[Collected data entries]
==*==
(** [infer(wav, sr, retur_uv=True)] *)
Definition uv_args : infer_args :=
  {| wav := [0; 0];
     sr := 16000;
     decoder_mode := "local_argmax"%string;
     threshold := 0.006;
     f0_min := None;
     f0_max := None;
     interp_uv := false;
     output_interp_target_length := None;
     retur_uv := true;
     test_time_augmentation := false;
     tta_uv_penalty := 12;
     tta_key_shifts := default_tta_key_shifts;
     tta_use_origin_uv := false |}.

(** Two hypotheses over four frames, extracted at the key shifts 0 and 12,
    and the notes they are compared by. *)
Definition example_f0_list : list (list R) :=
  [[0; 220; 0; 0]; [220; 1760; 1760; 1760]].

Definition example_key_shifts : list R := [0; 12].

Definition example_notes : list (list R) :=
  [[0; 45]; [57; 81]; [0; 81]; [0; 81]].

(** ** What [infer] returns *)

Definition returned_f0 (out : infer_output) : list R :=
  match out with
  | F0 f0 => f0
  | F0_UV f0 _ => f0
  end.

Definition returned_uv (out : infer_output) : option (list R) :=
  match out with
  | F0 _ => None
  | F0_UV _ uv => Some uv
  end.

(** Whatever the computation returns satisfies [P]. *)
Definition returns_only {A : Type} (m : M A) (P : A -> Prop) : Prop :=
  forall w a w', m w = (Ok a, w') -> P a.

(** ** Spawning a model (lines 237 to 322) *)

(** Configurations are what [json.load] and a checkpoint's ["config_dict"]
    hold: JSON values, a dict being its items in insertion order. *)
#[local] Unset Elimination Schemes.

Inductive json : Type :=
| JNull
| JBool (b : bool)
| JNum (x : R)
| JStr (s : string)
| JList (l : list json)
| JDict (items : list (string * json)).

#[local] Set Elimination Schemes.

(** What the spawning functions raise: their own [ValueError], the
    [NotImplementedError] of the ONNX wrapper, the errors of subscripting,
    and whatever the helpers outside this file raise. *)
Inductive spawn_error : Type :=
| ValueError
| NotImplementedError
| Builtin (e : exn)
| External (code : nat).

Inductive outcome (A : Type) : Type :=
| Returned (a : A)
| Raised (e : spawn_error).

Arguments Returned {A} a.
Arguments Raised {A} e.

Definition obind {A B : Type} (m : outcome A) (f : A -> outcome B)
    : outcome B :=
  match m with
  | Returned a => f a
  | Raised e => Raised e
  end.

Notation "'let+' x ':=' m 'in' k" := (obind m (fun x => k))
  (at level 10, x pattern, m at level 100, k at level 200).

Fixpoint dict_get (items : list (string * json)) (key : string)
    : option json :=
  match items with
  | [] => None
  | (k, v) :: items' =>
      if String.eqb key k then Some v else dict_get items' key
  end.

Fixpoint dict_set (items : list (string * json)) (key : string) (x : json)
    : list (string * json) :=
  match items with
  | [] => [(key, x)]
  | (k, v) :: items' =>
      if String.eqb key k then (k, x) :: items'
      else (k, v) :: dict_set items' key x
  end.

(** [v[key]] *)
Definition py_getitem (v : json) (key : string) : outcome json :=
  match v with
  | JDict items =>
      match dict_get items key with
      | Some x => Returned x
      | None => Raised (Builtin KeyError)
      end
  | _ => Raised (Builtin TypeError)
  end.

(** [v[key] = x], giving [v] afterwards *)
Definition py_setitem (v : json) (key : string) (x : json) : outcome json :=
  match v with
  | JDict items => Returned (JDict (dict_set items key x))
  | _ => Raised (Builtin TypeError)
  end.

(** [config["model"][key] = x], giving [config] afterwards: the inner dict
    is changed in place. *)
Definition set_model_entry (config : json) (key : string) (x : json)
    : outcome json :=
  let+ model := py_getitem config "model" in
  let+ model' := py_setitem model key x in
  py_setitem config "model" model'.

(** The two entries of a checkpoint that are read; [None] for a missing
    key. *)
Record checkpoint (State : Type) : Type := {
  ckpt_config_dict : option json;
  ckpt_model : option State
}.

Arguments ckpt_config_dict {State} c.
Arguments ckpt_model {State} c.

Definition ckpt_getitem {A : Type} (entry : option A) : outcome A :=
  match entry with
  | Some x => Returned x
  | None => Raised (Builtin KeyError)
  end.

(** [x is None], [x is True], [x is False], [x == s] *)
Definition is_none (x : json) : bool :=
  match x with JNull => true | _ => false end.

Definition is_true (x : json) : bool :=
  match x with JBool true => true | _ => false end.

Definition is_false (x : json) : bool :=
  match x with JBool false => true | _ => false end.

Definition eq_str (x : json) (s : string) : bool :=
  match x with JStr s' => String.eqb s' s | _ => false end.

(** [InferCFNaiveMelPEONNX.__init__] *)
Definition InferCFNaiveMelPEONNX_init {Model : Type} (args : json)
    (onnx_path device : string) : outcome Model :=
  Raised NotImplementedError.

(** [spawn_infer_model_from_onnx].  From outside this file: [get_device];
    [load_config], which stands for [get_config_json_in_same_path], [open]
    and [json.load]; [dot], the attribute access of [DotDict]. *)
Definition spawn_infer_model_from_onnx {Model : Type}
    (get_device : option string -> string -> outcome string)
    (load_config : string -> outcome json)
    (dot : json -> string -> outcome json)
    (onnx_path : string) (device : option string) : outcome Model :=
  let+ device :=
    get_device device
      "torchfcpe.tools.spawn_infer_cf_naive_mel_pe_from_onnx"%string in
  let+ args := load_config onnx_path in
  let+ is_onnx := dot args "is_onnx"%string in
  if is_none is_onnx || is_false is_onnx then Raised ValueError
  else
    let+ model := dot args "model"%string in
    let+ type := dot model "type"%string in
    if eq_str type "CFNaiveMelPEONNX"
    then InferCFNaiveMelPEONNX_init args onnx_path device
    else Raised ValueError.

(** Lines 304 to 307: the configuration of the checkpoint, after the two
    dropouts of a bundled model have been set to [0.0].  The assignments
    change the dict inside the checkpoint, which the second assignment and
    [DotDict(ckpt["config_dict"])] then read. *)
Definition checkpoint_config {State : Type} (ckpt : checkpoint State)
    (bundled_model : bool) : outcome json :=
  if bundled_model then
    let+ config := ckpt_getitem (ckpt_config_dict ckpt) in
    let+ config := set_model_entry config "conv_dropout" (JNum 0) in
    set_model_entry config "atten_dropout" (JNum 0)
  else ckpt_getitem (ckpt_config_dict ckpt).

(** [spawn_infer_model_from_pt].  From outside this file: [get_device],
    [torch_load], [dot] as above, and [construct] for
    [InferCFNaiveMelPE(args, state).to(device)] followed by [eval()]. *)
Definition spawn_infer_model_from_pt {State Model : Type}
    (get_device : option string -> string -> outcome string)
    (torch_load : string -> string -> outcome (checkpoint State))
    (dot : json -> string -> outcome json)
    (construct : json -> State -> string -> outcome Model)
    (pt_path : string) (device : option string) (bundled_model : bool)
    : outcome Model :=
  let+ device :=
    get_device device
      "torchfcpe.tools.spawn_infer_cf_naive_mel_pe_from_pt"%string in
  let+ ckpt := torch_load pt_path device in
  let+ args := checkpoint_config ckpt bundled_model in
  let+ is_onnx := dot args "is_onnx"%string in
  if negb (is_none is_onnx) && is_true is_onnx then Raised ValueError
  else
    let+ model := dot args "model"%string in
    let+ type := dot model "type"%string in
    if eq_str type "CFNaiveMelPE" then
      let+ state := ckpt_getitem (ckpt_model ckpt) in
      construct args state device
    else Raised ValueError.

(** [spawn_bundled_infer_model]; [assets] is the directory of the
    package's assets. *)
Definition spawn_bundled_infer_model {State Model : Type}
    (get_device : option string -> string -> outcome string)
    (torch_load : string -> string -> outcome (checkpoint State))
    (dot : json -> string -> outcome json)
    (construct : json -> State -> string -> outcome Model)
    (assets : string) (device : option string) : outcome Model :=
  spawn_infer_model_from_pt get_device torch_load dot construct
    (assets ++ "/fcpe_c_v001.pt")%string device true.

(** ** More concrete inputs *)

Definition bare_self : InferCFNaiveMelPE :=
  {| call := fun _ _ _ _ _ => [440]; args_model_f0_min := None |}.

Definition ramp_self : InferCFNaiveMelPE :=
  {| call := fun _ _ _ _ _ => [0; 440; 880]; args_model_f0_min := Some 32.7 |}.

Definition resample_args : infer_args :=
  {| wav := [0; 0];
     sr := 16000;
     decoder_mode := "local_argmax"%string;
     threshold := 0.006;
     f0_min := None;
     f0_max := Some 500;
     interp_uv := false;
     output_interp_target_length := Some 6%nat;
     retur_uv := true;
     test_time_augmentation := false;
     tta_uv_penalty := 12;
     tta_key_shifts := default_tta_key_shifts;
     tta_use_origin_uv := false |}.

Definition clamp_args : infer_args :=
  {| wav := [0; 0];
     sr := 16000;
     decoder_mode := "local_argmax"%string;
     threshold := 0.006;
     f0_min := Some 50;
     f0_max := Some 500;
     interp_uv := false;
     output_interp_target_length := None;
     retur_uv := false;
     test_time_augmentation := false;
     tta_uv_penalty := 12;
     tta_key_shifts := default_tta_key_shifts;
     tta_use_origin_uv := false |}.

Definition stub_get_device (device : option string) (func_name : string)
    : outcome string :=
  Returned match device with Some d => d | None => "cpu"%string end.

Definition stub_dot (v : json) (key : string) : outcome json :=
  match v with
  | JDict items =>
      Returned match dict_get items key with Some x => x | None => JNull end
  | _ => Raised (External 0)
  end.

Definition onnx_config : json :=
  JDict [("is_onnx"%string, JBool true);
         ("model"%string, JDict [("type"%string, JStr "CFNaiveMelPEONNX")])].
==*==
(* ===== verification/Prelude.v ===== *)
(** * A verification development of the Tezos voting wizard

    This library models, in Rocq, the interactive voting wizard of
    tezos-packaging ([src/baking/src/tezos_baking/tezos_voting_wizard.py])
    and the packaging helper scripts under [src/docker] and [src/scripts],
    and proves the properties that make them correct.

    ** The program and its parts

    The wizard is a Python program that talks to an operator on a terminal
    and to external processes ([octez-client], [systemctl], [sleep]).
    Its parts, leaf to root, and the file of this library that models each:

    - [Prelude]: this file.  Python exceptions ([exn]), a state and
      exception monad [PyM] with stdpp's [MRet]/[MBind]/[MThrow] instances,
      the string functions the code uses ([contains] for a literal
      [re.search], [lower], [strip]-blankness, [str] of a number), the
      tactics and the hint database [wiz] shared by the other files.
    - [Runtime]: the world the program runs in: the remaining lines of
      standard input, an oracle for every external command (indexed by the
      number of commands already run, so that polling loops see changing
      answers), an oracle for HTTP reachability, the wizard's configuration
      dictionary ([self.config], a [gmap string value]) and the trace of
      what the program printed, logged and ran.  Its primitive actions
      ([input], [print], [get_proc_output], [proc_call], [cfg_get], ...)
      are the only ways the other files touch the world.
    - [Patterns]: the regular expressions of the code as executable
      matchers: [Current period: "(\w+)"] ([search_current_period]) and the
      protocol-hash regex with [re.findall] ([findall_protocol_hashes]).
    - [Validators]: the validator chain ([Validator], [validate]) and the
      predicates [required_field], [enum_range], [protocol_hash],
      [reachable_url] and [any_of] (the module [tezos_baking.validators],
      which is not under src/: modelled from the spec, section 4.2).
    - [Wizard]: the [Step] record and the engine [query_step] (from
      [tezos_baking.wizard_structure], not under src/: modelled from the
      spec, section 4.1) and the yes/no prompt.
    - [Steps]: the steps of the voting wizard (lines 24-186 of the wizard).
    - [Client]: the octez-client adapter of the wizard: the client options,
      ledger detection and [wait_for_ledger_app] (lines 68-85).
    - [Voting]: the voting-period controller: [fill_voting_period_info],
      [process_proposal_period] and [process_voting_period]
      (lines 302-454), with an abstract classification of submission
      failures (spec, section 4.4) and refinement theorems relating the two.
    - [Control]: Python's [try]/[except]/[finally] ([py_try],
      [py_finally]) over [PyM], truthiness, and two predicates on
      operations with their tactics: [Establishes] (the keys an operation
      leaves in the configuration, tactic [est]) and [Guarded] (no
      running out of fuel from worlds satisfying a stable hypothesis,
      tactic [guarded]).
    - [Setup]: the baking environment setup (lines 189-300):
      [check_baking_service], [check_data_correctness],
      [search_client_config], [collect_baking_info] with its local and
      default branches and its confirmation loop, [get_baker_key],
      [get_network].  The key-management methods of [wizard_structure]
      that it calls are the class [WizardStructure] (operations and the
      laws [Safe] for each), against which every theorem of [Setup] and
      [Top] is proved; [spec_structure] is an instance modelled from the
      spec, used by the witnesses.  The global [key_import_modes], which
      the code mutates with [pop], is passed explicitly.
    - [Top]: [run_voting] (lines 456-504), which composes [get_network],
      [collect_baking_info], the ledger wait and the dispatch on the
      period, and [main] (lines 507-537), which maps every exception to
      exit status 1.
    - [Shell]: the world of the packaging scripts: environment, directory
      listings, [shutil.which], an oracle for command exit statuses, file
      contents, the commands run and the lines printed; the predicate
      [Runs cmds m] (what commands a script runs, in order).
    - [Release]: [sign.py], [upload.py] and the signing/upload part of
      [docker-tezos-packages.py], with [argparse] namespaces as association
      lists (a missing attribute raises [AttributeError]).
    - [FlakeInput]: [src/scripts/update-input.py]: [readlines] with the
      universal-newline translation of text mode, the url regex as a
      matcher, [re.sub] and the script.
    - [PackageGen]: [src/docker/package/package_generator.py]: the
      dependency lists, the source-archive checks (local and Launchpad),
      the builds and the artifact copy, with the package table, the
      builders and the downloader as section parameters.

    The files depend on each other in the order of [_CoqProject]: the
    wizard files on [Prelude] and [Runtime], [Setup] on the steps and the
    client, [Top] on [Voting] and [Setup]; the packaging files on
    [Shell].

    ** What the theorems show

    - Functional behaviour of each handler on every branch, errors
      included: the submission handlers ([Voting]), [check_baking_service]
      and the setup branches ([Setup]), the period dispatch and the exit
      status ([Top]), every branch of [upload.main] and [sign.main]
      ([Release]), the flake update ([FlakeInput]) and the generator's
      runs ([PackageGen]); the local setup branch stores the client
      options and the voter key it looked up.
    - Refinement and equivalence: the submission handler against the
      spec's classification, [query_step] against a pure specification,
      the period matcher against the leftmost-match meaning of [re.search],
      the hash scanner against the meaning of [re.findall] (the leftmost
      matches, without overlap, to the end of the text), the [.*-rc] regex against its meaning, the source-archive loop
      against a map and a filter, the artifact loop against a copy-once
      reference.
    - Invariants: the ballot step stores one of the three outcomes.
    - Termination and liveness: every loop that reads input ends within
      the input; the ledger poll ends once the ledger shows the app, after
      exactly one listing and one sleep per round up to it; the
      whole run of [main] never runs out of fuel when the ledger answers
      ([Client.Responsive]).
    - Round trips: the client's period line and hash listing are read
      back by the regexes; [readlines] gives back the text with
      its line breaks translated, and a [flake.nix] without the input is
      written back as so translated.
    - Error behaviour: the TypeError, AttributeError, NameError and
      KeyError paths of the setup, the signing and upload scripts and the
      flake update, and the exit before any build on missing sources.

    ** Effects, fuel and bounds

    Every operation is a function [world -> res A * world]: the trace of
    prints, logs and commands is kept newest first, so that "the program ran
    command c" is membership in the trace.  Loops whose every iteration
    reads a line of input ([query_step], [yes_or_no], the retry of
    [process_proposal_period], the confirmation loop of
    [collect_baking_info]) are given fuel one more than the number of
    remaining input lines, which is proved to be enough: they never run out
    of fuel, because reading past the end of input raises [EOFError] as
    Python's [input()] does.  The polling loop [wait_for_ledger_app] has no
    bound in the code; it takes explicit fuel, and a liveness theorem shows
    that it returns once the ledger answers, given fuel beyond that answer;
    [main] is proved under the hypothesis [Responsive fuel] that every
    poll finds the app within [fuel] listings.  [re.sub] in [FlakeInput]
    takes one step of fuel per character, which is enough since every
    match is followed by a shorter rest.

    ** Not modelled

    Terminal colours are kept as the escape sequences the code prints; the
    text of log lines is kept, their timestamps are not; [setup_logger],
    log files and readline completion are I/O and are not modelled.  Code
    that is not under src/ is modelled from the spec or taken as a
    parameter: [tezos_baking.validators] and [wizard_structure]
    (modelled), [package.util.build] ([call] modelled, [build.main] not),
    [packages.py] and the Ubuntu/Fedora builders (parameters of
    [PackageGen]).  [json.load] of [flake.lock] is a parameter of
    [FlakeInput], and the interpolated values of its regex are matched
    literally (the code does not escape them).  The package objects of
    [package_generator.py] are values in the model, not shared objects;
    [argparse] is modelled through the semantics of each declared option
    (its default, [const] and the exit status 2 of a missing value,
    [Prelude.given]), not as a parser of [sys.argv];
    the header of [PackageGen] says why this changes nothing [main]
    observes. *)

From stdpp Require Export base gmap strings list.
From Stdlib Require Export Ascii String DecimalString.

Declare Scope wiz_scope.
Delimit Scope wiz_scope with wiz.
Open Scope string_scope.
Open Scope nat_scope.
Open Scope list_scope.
==*==
● Directions for this task: Which lines above include the word "modelled"? Pick them out and copy them.

● Task solution:
      which is not under src/: modelled from the spec, section 4.2).
      [tezos_baking.wizard_structure], not under src/: modelled from the
      [Top] is proved; [spec_structure] is an instance modelled from the
    ** Not modelled
    log files and readline completion are I/O and are not modelled.  Code
    that is not under src/ is modelled from the spec or taken as a
    (modelled), [package.util.build] ([call] modelled, [build.main] not),
    [argparse] is modelled through the semantics of each declared option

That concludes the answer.